Daniel Egger escreveu:
On Feb 25, 2004, at 10:35 am, Mark Shuttleworth wrote:

Image manipulation is one of the key application areas that needs to be addressed for open source tools to become the mainstream desktop environment. I'm currently funding a number of different open source projects, and am considering funding work on the GIMP or CinePaint.

I can only speak for myself but being somewhat impressed by the GNOME
bounty system, I'd like to recommend you the following to boot:

- Identify problem areas (talk to users, let usability experts speak up, etc.)
Very well them,
I think that regardless Mr. Shuttlework would choose to act on these lines, this is exactly the "talk to users and usability experts" stage. :-)

So, letīs try to make an objective time line of the GIMP, like had been outlined before, and try and guess what could be sped up if there were apropriate funding?

The GIMP 2.0 is getting out AnytimeNow(tm).

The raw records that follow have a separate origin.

(** The completion code of the reply to TransferComplete, VerifyComplete
    and ApplyComplete depends on the decoding alone: it is
    ERROR_INVALID_DATA when the request does not decode and SUCCESS
    otherwise, also when the device reports a failed transfer,
    verification or application. *)
Theorem completion_reply_code s rc_decode result rc_encode rc_register
    s' code :
  transferComplete cfg s rc_decode result rc_encode rc_register
  = Some (s', code)
  ∨ verifyComplete cfg s rc_decode result rc_encode rc_register
    = Some (s', code)
  ∨ applyComplete cfg s rc_decode result rc_encode rc_register
    = Some (s', code) →
  code = if decide (rc_decode = 0) then PLDM_SUCCESS
         else PLDM_ERROR_INVALID_DATA.
Proof.
  unfold transferComplete, verifyComplete, applyComplete.
  destruct (decide (rc_decode = 0)) as [->|Hrc].
  - destruct (decide (0 ≠ 0)) as [?|_]; [done|].
    destruct (component_at cfg _); cbn [mbind option_bind];
      [|by intros [|[|]]].
    intros [H|[H|H]]; repeat case_decide; by inversion H.
  - rewrite !decide_True by done. intros [H|[H|H]]; by inversion H.
Qed.
(** * Block-wise FP8 (E4M3FN) optimizer-state codec

    A shallow embedding of [torchao/prototype/low_bit_optim/subclass_fp8.py]:
    [quantize_fp8], the [OptimStateFp8] tensor subclass with its [dequantize]
    method, the [aten.copy_], [aten._to_copy] and [aten.view] handlers, and
    the handler of the collectives.

    Numbers.  Wide-precision tensor elements are IEEE binary32 values (the
    dtype [dequantize] widens to with [codes.float()]): a finite element is
    the rational it denotes, and every arithmetic operation is the exact
    rational result rounded to nearest, ties to even, onto the binary32 grid,
    as the CPU kernels compute it.  Signed zeros are not distinguished.  Codes are the 8-bit patterns of
    [torch.float8_e4m3fn].  Python [float] scalars are binary64. *)

From Stdlib Require Import ZArith QArith Qround Qabs Qpower Qreduction.
From Stdlib Require Import Bool List Lia Lra Psatz.
Import ListNotations.

Local Open Scope Z_scope.

(** ** Rounding to a binary floating-point grid *)

Module Rounding.

Local Open Scope Q_scope.

(** [Qlog2 q] is [floor (log2 q)] for a positive rational [q]. *)
Definition Qlog2 (q : Q) : Z :=
  let l := (Z.log2 (Qnum q) - Z.log2 (Zpos (Qden q)))%Z in
  if Qle_bool (2 ^ l) q then l else (l - 1)%Z.

(** Round to the nearest integer, ties to the even one. *)
Definition rne (t : Q) : Z :=
  let f := Qfloor t in
  match Qcompare (t - inject_Z f) (1 # 2) with
  | Lt => f
  | Gt => (f + 1)%Z
  | Eq => if Z.even f then f else (f + 1)%Z
  end.

(** The exponent of the last place of [q] in a format with [prec] bits of
    precision whose smallest subnormal is [2 ^ emin]. *)
Definition ulp_exp (prec emin : Z) (q : Q) : Z :=
  Z.max (Qlog2 (Qabs q) - (prec - 1)) emin.

(** [round_fmt prec emin q = (m, e)]: the grid point nearest to [q] is
    [m * 2 ^ e]. *)
Definition round_fmt (prec emin : Z) (q : Q) : Z * Z :=
  let e := ulp_exp prec emin q in
  (rne (q * 2 ^ (- e)), e).

Definition grid_value (me : Z * Z) : Q :=
  Qred (inject_Z (fst me) * 2 ^ (snd me)).

(** The value nearest to [q]: the magnitude is rounded, the sign kept. *)
Definition round_nearest (prec emin : Z) (q : Q) : Q :=
  let v := grid_value (round_fmt prec emin (Qabs q)) in
  if Qle_bool 0 q then v else Qred (- v).

End Rounding.

Import Rounding.

(** ** IEEE binary32 elements *)

Inductive f32 : Type :=
| Fin (q : Q)
| Inf (neg : bool)
| NaN.

Module F32.

Local Open Scope Q_scope.

Definition prec : Z := 24.
Definition emin : Z := -149.
Definition max_value : Q := (2 ^ 24 - 1) * 2 ^ 104.

Definition zero : f32 := Fin 0.
Definition one : f32 := Fin 1.

(** The unit roundoff, and half the smallest subnormal. *)
Definition u : Q := 2 ^ (-24).
Definition eta : Q := 2 ^ (-150).

Definition is_neg (q : Q) : bool := negb (Qle_bool 0 q).

(** Rounding of an exact result; a result that rounds past the largest
    finite value overflows to infinity. *)
Definition round (q : Q) : f32 :=
  let r := round_nearest prec emin q in
  if Qle_bool (Qabs r) max_value then Fin r else Inf (is_neg q).
(** C5, as the code has it.  When a reply does not decode, the exception of
    the decoder is caught nowhere: the run ends with it, uncaught, right
    after the receive, without any report and in none of the terminal
    states. *)
Theorem decode_failure_ends_the_run_uncaught :
  forall (fuel pfuel : nat) (tr : transport) (domain_name : string) (i : nat)
         (server : pyval) (query datagram : bytes) (e : exn),
    receives tr domain_name i query datagram ->
    parse_dns_response pfuel (firstn 512 datagram) = Raise e ->
    resolve (S fuel) pfuel tr domain_name i server
    = ([EvPrintServer server; EvSendTo query server 53;
        EvRecvFrom 512 (RecvData datagram)],
       Uncaught e) /\
    final_state (Uncaught e) = None.
Proof.
  intros fuel pfuel tr domain_name i server query datagram e Hrecv Hparse.
  split; [ | reflexivity]. cbn [resolve].
  rewrite (iteration_decode_error _ _ _ _ _ _ _ _ Hrecv Hparse). reflexivity.
Qed.
(** saveColumn and applyDefaults reload the page exactly when the server
    accepted the request, whatever the answer to the prompt request they
    send first; deleteColumn never reloads and removes the row exactly
    when the server accepted; a request the server did not accept ends
    in one alert and nothing else. *)
Theorem column_page_reloads_iff_accepted
    (br : ColumnEditor.Browser) (doc : Dom.Document)
    (apiUrls : option ColumnEditor.ApiUrls) (promptElement : bool)
    (r r' : Response obj) :
  let save := ColumnEditor.saveColumnSettles br doc apiUrls promptElement r r' in
  let defaults :=
    ColumnEditor.applyDefaultsSettles br doc apiUrls promptElement r r' in
  let delete :=
    ColumnEditor.deleteColumnSettles br doc apiUrls promptElement r r' in
  (In ColumnEditor.Reload save <-> ColumnEditor.accepted r = true)
  /\ (In ColumnEditor.Reload defaults <-> ColumnEditor.accepted r = true)
  /\ ~ In ColumnEditor.Reload delete
  /\ (In ColumnEditor.RemoveRow delete <-> ColumnEditor.accepted r = true)
  /\ (ColumnEditor.accepted r = false ->
      exists m1 m2 m3,
        save = [ColumnEditor.Alert m1]
        /\ defaults = [ColumnEditor.Alert m2]
        /\ delete = [ColumnEditor.Alert m3]).
Proof.
  intros save defaults delete. subst save defaults delete.
  unfold ColumnEditor.saveColumnSettles, ColumnEditor.applyDefaultsSettles,
    ColumnEditor.deleteColumnSettles.
  pose proof (read_accepted br r) as Ha.
  pose proof (promptSettles_quiet br promptElement r') as [Hq1 Hq2].
  destruct (ColumnEditor.read br r) as [data|m]; rewrite Ha; clear Ha.
  - destruct (truthy (get data "success")).
    + split; [split; [reflexivity|]; intros _; right; apply in_or_app;
              right; left; reflexivity|].
      split; [split; [reflexivity|]; intros _; right; apply in_or_app;
              right; left; reflexivity|].
      split; [intros [H|[H|H]]; [discriminate H|discriminate H|exact (Hq1 H)]|].
      split; [split; [reflexivity|]; intros _; left; reflexivity|].
      discriminate.
    + split; [split; [intros [H|[]]; discriminate H | discriminate]|].
      split; [split; [intros [H|[]]; discriminate H | discriminate]|].
      split; [intros [H|[]]; discriminate H|].
      split; [split; [intros [H|[]]; discriminate H | discriminate]|].
      intros _. do 3 eexists. split; [reflexivity|]. split; reflexivity.
  - split; [split; [intros [H|[]]; discriminate H | discriminate]|].
    split; [split; [intros [H|[]]; discriminate H | discriminate]|].
    split; [intros [H|[]]; discriminate H|].
    split; [split; [intros [H|[]]; discriminate H | discriminate]|].
    intros _. do 3 eexists. split; [reflexivity|]. split; reflexivity.
Qed.

Lemma column_page_reloads_iff_accepted_witness :
  let br := {| ColumnEditor.fetchError := "Failed to fetch";
               ColumnEditor.jsonError := "Unexpected token";
               ColumnEditor.statusText := fun _ => "Internal Server Error" |} in
  let doc := {| Dom.cookie := ""; Dom.csrf_meta := None;
                Dom.csrfmiddlewaretoken := Some "tok" |} in
  In ColumnEditor.Reload
    (ColumnEditor.saveColumnSettles br doc None true
       (Http 200 (Some {[ "success" := JBool true ]})) (Http 500 None))
  /\ ColumnEditor.saveColumnSettles br doc None true
       (Http 200 (Some {[ "success" := JBool true ]})) (Http 500 None)
     = [ColumnEditor.Send (ColumnEditor.updateGeneratedPrompt doc None);
        ColumnEditor.Alert "HTTP error 500: Internal Server Error";
        ColumnEditor.Reload].
Proof.
  intros br doc. split.
  - apply (proj1 (column_page_reloads_iff_accepted br doc None true
                    (Http 200 (Some {[ "success" := JBool true ]}))
                    (Http 500 None))).
    reflexivity.
  - reflexivity.
Defined.
(** * MBohr: the Bohr model of hydrogen-like atoms ([src/MBohr/core.py])

    A shallow embedding of the class [BohrAtom] and of the part of the Python
    run time its methods rest on, followed by the properties of the energy,
    radius, transition, frequency and wavelength queries.

    Python's [float] is the IEEE 754 binary64 format, which is what Rocq's
    primitive [float] is: the arithmetic below is the very arithmetic the
    interpreter performs, bit for bit, and every closed expression can be
    evaluated.  Python's [int] is unbounded and is modelled by [Z]. *)

From Stdlib Require Import ZArith Lia Bool String Ascii List QArith Qabs.
From Stdlib Require Import Floats.
From Stdlib Require Import Qpower Lra Psatz.

Set Warnings "-inexact-float".

Local Open Scope Z_scope.

(** ** The fragment of the Python run time used by [core.py] *)

Abbreviation int := Z.

Module Py.

(** The exceptions the program can raise.  Both [ValueError]s of the source
    are told apart by their message. *)
Inductive exception : Type :=
| ValueError (msg : string)
| ZeroDivisionError
| OverflowError.

(** The outcome of evaluating an expression: a value, or a raised exception. *)
Inductive result (A : Type) : Type :=
| Return (a : A)
| Raise (e : exception).

Arguments Return {A} a.
Arguments Raise {A} e.

Definition bind {A B : Type} (r : result A) (k : A -> result B) : result B :=
  match r with
  | Return a => k a
  | Raise e => Raise e
  end.

Definition returns {A : Type} (r : result A) : bool :=
  match r with
  | Return _ => true
  | Raise _ => false
  end.

(** [int] to [float], as [PyLong_AsDouble] does it: the nearest binary64
    value, ties to even, and [OverflowError] ("int too large to convert to
    float") when that value would not be finite. *)
Definition float_of_int (z : int) : result float :=
  match binary_normalize prec emax z 0 false with
  | S754_infinity _ => Raise OverflowError
  | sf => Return (SF2Prim sf)
  end.
Lemma getChangedMarkdown_world s :
  world (snd (getChangedMarkdown P h penv s))
  = git_fetch P (ToString h (js_or (BRANCH penv) (JStr "HEAD"))) (world s).
Proof.
  unfold getChangedMarkdown. unfold bind at 1.
  set (s1 := MkSt (git_fetch P _ (world s)) (trace s) (exitCode s)).
  assert (Hkeeps : keeps same_world
            (try_catch
               (bind get_world (λ w, bind (lift (git_diff P w))
                                       (λ diff, ret (diff_lines diff))))
               (λ e, bind (warn (WDiffFailed (err_message e)))
                       (λ _, getAllMarkdown P)))).
  { unfold warn. still ltac:(apply getAllMarkdown_still). }
  exact (Hkeeps s1).
Qed.

End DryRun.

(** X12. With [--dry-run] among the arguments a run makes no [fetch]
    call, neither to Webflow nor to the dispatch endpoint of GitHub,
    whatever the files are and whatever goes wrong with them.  It is not
    a run without network access: in the default mode, with both required
    variables set, [git fetch --depth=2 origin <branch>] runs whatever
    [--dry-run] says, and that is the only change a dry run makes to the
    outside world; with [--all], or with a variable missing, the world is
    left as it was. *)
Theorem X12_dry_run_sends_nothing {World : Type} (P : Platform World)
    (h : Host) (penv : gmap string string) (argv : list string) (s : St World) :
  "--dry-run" ∈ argv →
  requests (trace (snd (run P h penv argv s))) = requests (trace s)
  ∧ world (snd (run P h penv argv s))
    = if bool_decide ("--all" ∈ argv)
         || negb (truthy (getenv penv "WEBFLOW_TOKEN")
                  && truthy (getenv penv "WEBFLOW_COLLECTION_ID"))
      then world s
      else git_fetch P (ToString h (js_or (BRANCH penv) (JStr "HEAD")))
                     (world s).
Proof.
  intros Hdry. split.
  - assert (Hkeeps : keeps same_requests (run P h penv argv)); [|apply Hkeeps].
    unfold run, main, requireEnv, log.
    rewrite (bool_decide_eq_true_2 _ Hdry).
    keeps_steps (@same_requests_refl World) (@same_requests_trans World)
      ltac:(first [ apply same_requests_console | apply same_requests_fail
                  | apply getAllMarkdown_quiet | apply getChangedMarkdown_quiet
                  | apply process_all_dry_quiet ]).
  - unfold run, main, requireEnv, log, emit, try_catch, bind, throw, ret, fail.
    rewrite (bool_decide_eq_true_2 _ Hdry).
    destruct (truthy (getenv penv "WEBFLOW_TOKEN")) eqn:Htoken;
      [|by rewrite orb_true_r].
    destruct (truthy (getenv penv "WEBFLOW_COLLECTION_ID")) eqn:Hcoll;
      [|by rewrite orb_true_r].
    rewrite orb_false_r. cbn [negb andb].
    destruct (bool_decide ("--all" ∈ argv)).
    + pose proof (getAllMarkdown_still P s) as Hfiles.
      destruct (getAllMarkdown P s) as [[e|files] s1]; [exact Hfiles|].
      cbn [snd] in Hfiles.
      destruct (bool_decide (length files = 0%nat)); [exact Hfiles|].
      pose proof (process_all_dry_still P h penv files
                    (MkSt (world s1) (trace s1 ++ [EvConsole (LFound (length files))])
                          (exitCode s1))) as Hloop.
      destruct (process_all P h penv files true _) as [[e|[]] s2];
        cbn [snd fst] in *; unfold same_world in *; cbn in *; congruence.
    + pose proof (getChangedMarkdown_world P h penv s) as Hfiles.
      destruct (getChangedMarkdown P h penv s) as [[e|files] s1]; [exact Hfiles|].
      cbn [snd] in Hfiles.
      destruct (bool_decide (length files = 0%nat)); [exact Hfiles|].
      pose proof (process_all_dry_still P h penv files
                    (MkSt (world s1) (trace s1 ++ [EvConsole (LFound (length files))])
                          (exitCode s1))) as Hloop.
      destruct (process_all P h penv files true _) as [[e|[]] s2];
        cbn [snd fst] in *; unfold same_world in *; cbn in *; congruence.
Qed.
Lemma fifo_totals tg os sz :
  (forall po, In po os -> 0 <= size (snd po)) -> 0 <= sz ->
  fills_qty (fifo_fills tg os sz) = Z.min sz (osize os)
  /\ osize (fifo_rest os sz) = osize os - Z.min sz (osize os).
Proof.
  revert sz. induction os as [|[p o] os IH]; intros sz NN L.
  - unfold fills_qty, osize. simpl. lia.
  - assert (No : 0 <= size o) by (apply (NN (p, o)); now left).
    assert (NN' : forall po, In po os -> 0 <= size (snd po))
      by (intros; apply NN; now right).
    pose proof (osize_nonneg os NN') as Nos.
    change (osize ((p, o) :: os)) with (size o + osize os).
    simpl. destruct (0 <? sz) eqn:E.
    + destruct (size o <=? sz) eqn:Le.
      * apply Z.leb_le in Le.
        destruct (IH (sz - size o) NN') as [I1 I2]; [lia|].
        replace (Z.min (size o) sz) with (size o) by lia.
        change (fills_qty ((tg, p, size o) :: fifo_fills tg os (sz - size o)))
          with (size o + fills_qty (fifo_fills tg os (sz - size o))).
        rewrite I1, I2. lia.
      * apply Z.leb_gt in Le.
        replace (Z.min (size o) sz) with sz by lia.
        rewrite Z.sub_diag, fifo_fills_nonpos by lia.
        change (osize ((p, set_size o (size o - sz)) :: os))
          with (size o - sz + osize os).
        unfold fills_qty. simpl. lia.
    + apply Z.ltb_ge in E.
      change (osize ((p, o) :: os)) with (size o + osize os).
      unfold fills_qty. simpl. lia.
Qed.

Lemma crosses_existsb dir prices price :
  StronglySorted Z.lt prices ->
  crosses dir prices price = existsb (hit dir price) prices.
Proof.
  intros SS. destruct (crosses dir prices price) eqn:C; symmetry.
  - unfold crosses in C. destruct (best dir prices) as [p|] eqn:B;
      [|discriminate].
    apply existsb_exists. exists p. split; auto. eapply best_in; eauto.
  - apply eligible_nil in C; auto.
    destruct (existsb (hit dir price) prices) eqn:E; auto.
    apply existsb_exists in E. destruct E as [x [I H]].
    assert (J : In x (eligible dir price prices)) by (apply filter_In; auto).
    rewrite C in J. destruct J.
Qed.

Lemma zsum_perm l1 l2 : Permutation l1 l2 -> zsum l1 = zsum l2.
Proof. induction 1; simpl; lia. Qed.

Lemma side_inv_keys d prices :
  side_inv d prices -> Permutation prices (Dict.keys d).
Proof.
  intros [ND [SS [PL KL]]]. apply NoDup_Permutation; auto.
  - now apply sorted_NoDup.
  - intros x. split.
    + intros I. apply level_nonempty_key. now apply PL.
    + intros I. apply PL. now apply KL.
Qed.

(** Under the invariant the liquidity of the listed levels is the total
    size of all the orders that rest in the half-book. *)
Lemma liquidity_all_orders d prices :
  side_inv d prices -> liquidity d prices = queue_size (all_orders d).
Proof.
  intros INV. pose proof (side_inv_keys d prices INV) as P.
  destruct INV as [ND _]. unfold liquidity.
  rewrite (zsum_perm _ _
             (Permutation_map (fun p => queue_size (level d p)) P)).
  unfold Dict.keys. rewrite map_map.
  rewrite (map_ext_in _ (fun kv => queue_size (snd kv))).
  - unfold all_orders, queue_size. clear.
    induction d as [|[k q] d IH]; simpl; auto.
    now rewrite map_app, zsum_app, IH.
  - intros [k q] I. simpl. now rewrite (level_in d k q).
Qed.

Lemma sweep_post_totals dir price d prices sz d' prices' sz' fills' :
  sizes_nonneg d -> 0 <= sz ->
  sweep_post dir price d prices sz [] d' prices' sz' fills' ->
  let A := liquidity d (eligible dir price prices) in
  fills_qty fills' = Z.min sz A
  /\ liquidity d' prices' = liquidity d prices - Z.min sz A
  /\ liquidity d' (eligible dir price prices') = A - Z.min sz A.
Proof.
  intros NN L [F1 [F2 [F3 [F4 [F5 [F6 [F7 F8]]]]]]] A.
  set (os := resting dir d (eligible dir price prices)) in *.
  assert (NNos : forall po, In po os -> 0 <= size (snd po)).
  { intros po I. apply resting_in in I. destruct I as [_ I].
    eapply NN; eauto. }
  destruct (fifo_totals (tag dir) os sz NNos L) as [T1 T2].
  assert (EA : osize os = A) by apply resting_size.
  rewrite EA in T1, T2.
  assert (E' : liquidity d' (eligible dir price prices') = A - Z.min sz A).
  { rewrite <- resting_size with (dir := dir). now rewrite F3. }
  simpl in F1. subst fills'. split; auto. split; auto.
  rewrite (liquidity_split (hit dir price) d' prices').
  rewrite (liquidity_split (hit dir price) d prices).
  fold (eligible dir price prices') (eligible dir price prices).
  rewrite E', F5. fold A.
  rewrite (liquidity_ext d' d
             (filter (fun x => negb (hit dir price x)) prices)); [lia|].
  intros x I. apply filter_In in I. destruct I as [_ I].
  apply F4. now destruct (hit dir price x).
Qed.

(** C1, as the code has it.  On a book that satisfies the invariant and
    whose resting sizes are not negative, a trade of size [sz >= 0] at
    [price] takes, from the side it sweeps, exactly [min sz A] where [A] is
    the aggregate remaining size of that side's levels that satisfy the
    direction condition: the fills sum to it, the side's liquidity (over
    its listed levels, and over all its resting orders) and its eligible
    liquidity go down by it, the other side is untouched, and whatever
    exceeds [A] is dropped.  When no side is swept there are no
    fills and both sides stay as they are. *)
Theorem sweep_consumes_min b price sz t :
  lob_inv b -> sizes_nonneg (bids b) -> sizes_nonneg (asks b) -> 0 <= sz ->
  let b' := fst (process_trade b price sz t) in
  let fills := snd (process_trade b price sz t) in
  match swept_side b price with
  | Some dir =>
      let A := liquidity (half dir b) (eligible dir price (levels dir b)) in
      fills_qty fills = Z.min sz A
      /\ liquidity (half dir b') (levels dir b')
         = liquidity (half dir b) (levels dir b) - Z.min sz A
      /\ liquidity (half dir b') (eligible dir price (levels dir b'))
         = A - Z.min sz A
      /\ queue_size (all_orders (half dir b'))
         = queue_size (all_orders (half dir b)) - Z.min sz A
      /\ half (other dir) b' = half (other dir) b
      /\ levels (other dir) b' = levels (other dir) b
  | None =>
      fills = []
      /\ bids b' = bids b /\ bid_prices b' = bid_prices b
      /\ asks b' = asks b /\ ask_prices b' = ask_prices b
  end.
Proof.
  intros [IB IA] NB NA L. cbv zeta.
  rewrite process_trade_unfold. unfold swept_side.
  rewrite <- !crosses_existsb by (apply IA || apply IB).
  destruct (crosses Asks (ask_prices b) price).
  - pose proof (sweep_post_run Asks _ _ price sz IA) as SP.
    destruct (sweep_post_totals Asks price _ _ sz _ _ _ _ NA L SP)
      as [T1 [T2 T3]].
    assert (IA' : side_inv _ _) by apply SP.
    simpl. rewrite <- !liquidity_all_orders with (1 := IA').
    rewrite <- !liquidity_all_orders with (1 := IA). auto 6.
  - destruct (crosses Bids (bid_prices b) price).
    + pose proof (sweep_post_run Bids _ _ price sz IB) as SP.
      destruct (sweep_post_totals Bids price _ _ sz _ _ _ _ NB L SP)
        as [T1 [T2 T3]].
      assert (IB' : side_inv _ _) by apply SP.
      simpl. rewrite <- !liquidity_all_orders with (1 := IB').
      rewrite <- !liquidity_all_orders with (1 := IB). auto 6.
    + simpl. auto.
Qed.

(** *** Direction of a trade *)

Lemma fold_min_spec l x :
  In (fold_left Z.min l x) (x :: l)
  /\ forall y, In y (x :: l) -> fold_left Z.min l x <= y.
Proof.
  revert x. induction l as [|z l IH]; intros x; simpl.
  - split; auto. intros y [<-|[]]. lia.
  - destruct (IH (Z.min x z)) as [I M]. split.
    + destruct I as [E|I]; auto. rewrite <- E.
      destruct (Z.min_spec x z) as [[_ E']|[_ E']]; rewrite E'; auto.
    + intros y [<-|[<-|J]].
      * specialize (M (Z.min x z) (or_introl eq_refl)). lia.
      * specialize (M (Z.min x z) (or_introl eq_refl)). lia.
      * apply M. now right.
Qed.

Lemma fold_max_spec l x :
  In (fold_left Z.max l x) (x :: l)
  /\ forall y, In y (x :: l) -> y <= fold_left Z.max l x.
Proof.
  revert x. induction l as [|z l IH]; intros x; simpl.
  - split; auto. intros y [<-|[]]. lia.
  - destruct (IH (Z.max x z)) as [I M]. split.
    + destruct I as [E|I]; auto. rewrite <- E.
      destruct (Z.max_spec x z) as [[_ E']|[_ E']]; rewrite E'; auto.
    + intros y [<-|[<-|J]].
      * specialize (M (Z.max x z) (or_introl eq_refl)). lia.
      * specialize (M (Z.max x z) (or_introl eq_refl)). lia.
      * apply M. now right.
Qed.

Lemma py_min_spec l m :
  py_min l = Some m <-> In m l /\ forall y, In y l -> m <= y.
Proof.
  destruct l as [|x l]; simpl.
  - split; [discriminate | tauto].
  - destruct (fold_min_spec l x) as [I M]. split.
    + intros E; inversion E; subst. auto.
    + intros [I' M']. f_equal.
      specialize (M m I'). specialize (M' _ I). lia.
Qed.

Lemma py_max_spec l m :
  py_max l = Some m <-> In m l /\ forall y, In y l -> y <= m.
Proof.
  destruct l as [|x l]; simpl.
  - split; [discriminate | tauto].
  - destruct (fold_max_spec l x) as [I M]. split.
    + intros E; inversion E; subst. auto.
    + intros [I' M']. f_equal.
      specialize (M m I'). specialize (M' _ I). lia.
Qed.

Lemma best_member dir l p : best dir l = Some p -> In p l.
Proof.
  destruct dir; simpl; intros B.
  - now apply py_min_spec in B.
  - now apply py_max_spec in B.
Qed.

Lemma fifo_fills_level tg p q sz :
  Forall (fun f => fill_tag f = tg /\ fill_price f = p)
    (fifo_fills tg (map (pair p) q) sz).
Proof.
  revert sz. induction q as [|o q IH]; intros sz; simpl; [constructor|].
  destruct (0 <? sz); constructor; auto.
Qed.

(** Every fill a sweep adds carries the tag of the swept side and the price
    of a listed level that satisfies the direction condition. *)
Lemma sweep_fills fuel :
  forall dir d prices price sz fills d' prices' sz' fills',
    sweep fuel dir d prices price sz fills = (d', prices', sz', fills') ->
    exists new,
      fills' = fills ++ new
      /\ Forall (fun f => fill_tag f = tag dir
                          /\ In (fill_price f) prices
                          /\ hit dir price (fill_price f) = true) new.
Proof.
  induction fuel as [|n IH];
    intros dir d prices price sz fills d' prices' sz' fills' SW; simpl in SW.
  - inversion SW; subst. exists []. now rewrite app_nil_r.
  - destruct ((0 <? sz) && crosses dir prices price) eqn:G.
    2:{ inversion SW; subst. exists []. now rewrite app_nil_r. }
    apply andb_true_iff in G. destruct G as [_ Gc]. unfold crosses in Gc.
    destruct (best dir prices) as [p|] eqn:B; [|discriminate].
    rewrite drain_spec in SW by lia.
    destruct (_remove_price_if_empty prices p _) as [prices1 d1] eqn:R.
    apply IH in SW. destruct SW as [new [E F]].
    exists (fifo_fills (tag dir) (map (pair p) (level d p)) sz ++ new).
    split; [now rewrite E, app_assoc|].
    apply Forall_app. split.
    + eapply Forall_impl; [|apply fifo_fills_level].
      intros f [T P]. rewrite P. repeat split; auto.
      eapply best_member; eauto.
    + eapply Forall_impl; [|exact F].
      intros f [T [I H]]. repeat split; auto.
      unfold _remove_price_if_empty in R.
      destruct (level _ p); inversion R; subst; auto.
      eapply list_remove_in; eauto.
Qed.

Lemma sweep_fills_run dir d prices price sz :
  Forall (fun f => fill_tag f = tag dir
                   /\ In (fill_price f) prices
                   /\ hit dir price (fill_price f) = true)
    (snd (sweep (length prices) dir d prices price sz [])).
Proof.
  destruct (sweep _ dir d prices price sz []) as [[[d' ps'] sz'] fs] eqn:E.
  apply sweep_fills in E. destruct E as [new [-> F]]. exact F.
Qed.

After that, GIMP 2.2 with a lot of enhancements, but no changes on the bit depths (but according to what I've heard from the GEGL guys, with a little GEGL already in) should follow in 6 months or so.

An them, in about one year, which IMHO is optimistic seeing the pace for the 2.0 release, there would be a GIMP 3.0 whith full support to other bit depths and color spaces, due to full integration with GEGL.

That is about it that has been said around here, ain't it?

Now what to say? these timelines apply if most of us go working on our spare-times, with a few exceptions. Maybe with funding, more people could go fulltime/partime into the project, and say, speed up GEGL development and integration. I think this is what we could think about and tell Mr. Shuttleworth.

Also, he asked reasons to support GIMP rather than, or concurrently with, CinePaint. IMHO the GIMP interface has evolved more and better than CinePaint's. But I use that program too litle to know about all of it's features - and their's todo list posted here seemed ratehr impressive.

Also, the inner code of the GIMP is expected to be cleaner and easier to extend than CinePaint's. But I had not actually picked into their code.

- Split up tasks in handleable subtasks
- Set up a website specifying all taks and the possible money to get
- Wait for people to show up and implement the tasks
- Pay the money
Maybe mr. Shuttleworth would rather leave these steps to us - or to the Gimp Foundation(s).

The bounty is to be paid once the feature or solution has been
successfully integrated into the main GIMP CVS repository and
acknowledged by the maintainer(s).

This IMO works much better than any global funding where misc. people benefit
while others probably doing the more interesting jobs do not.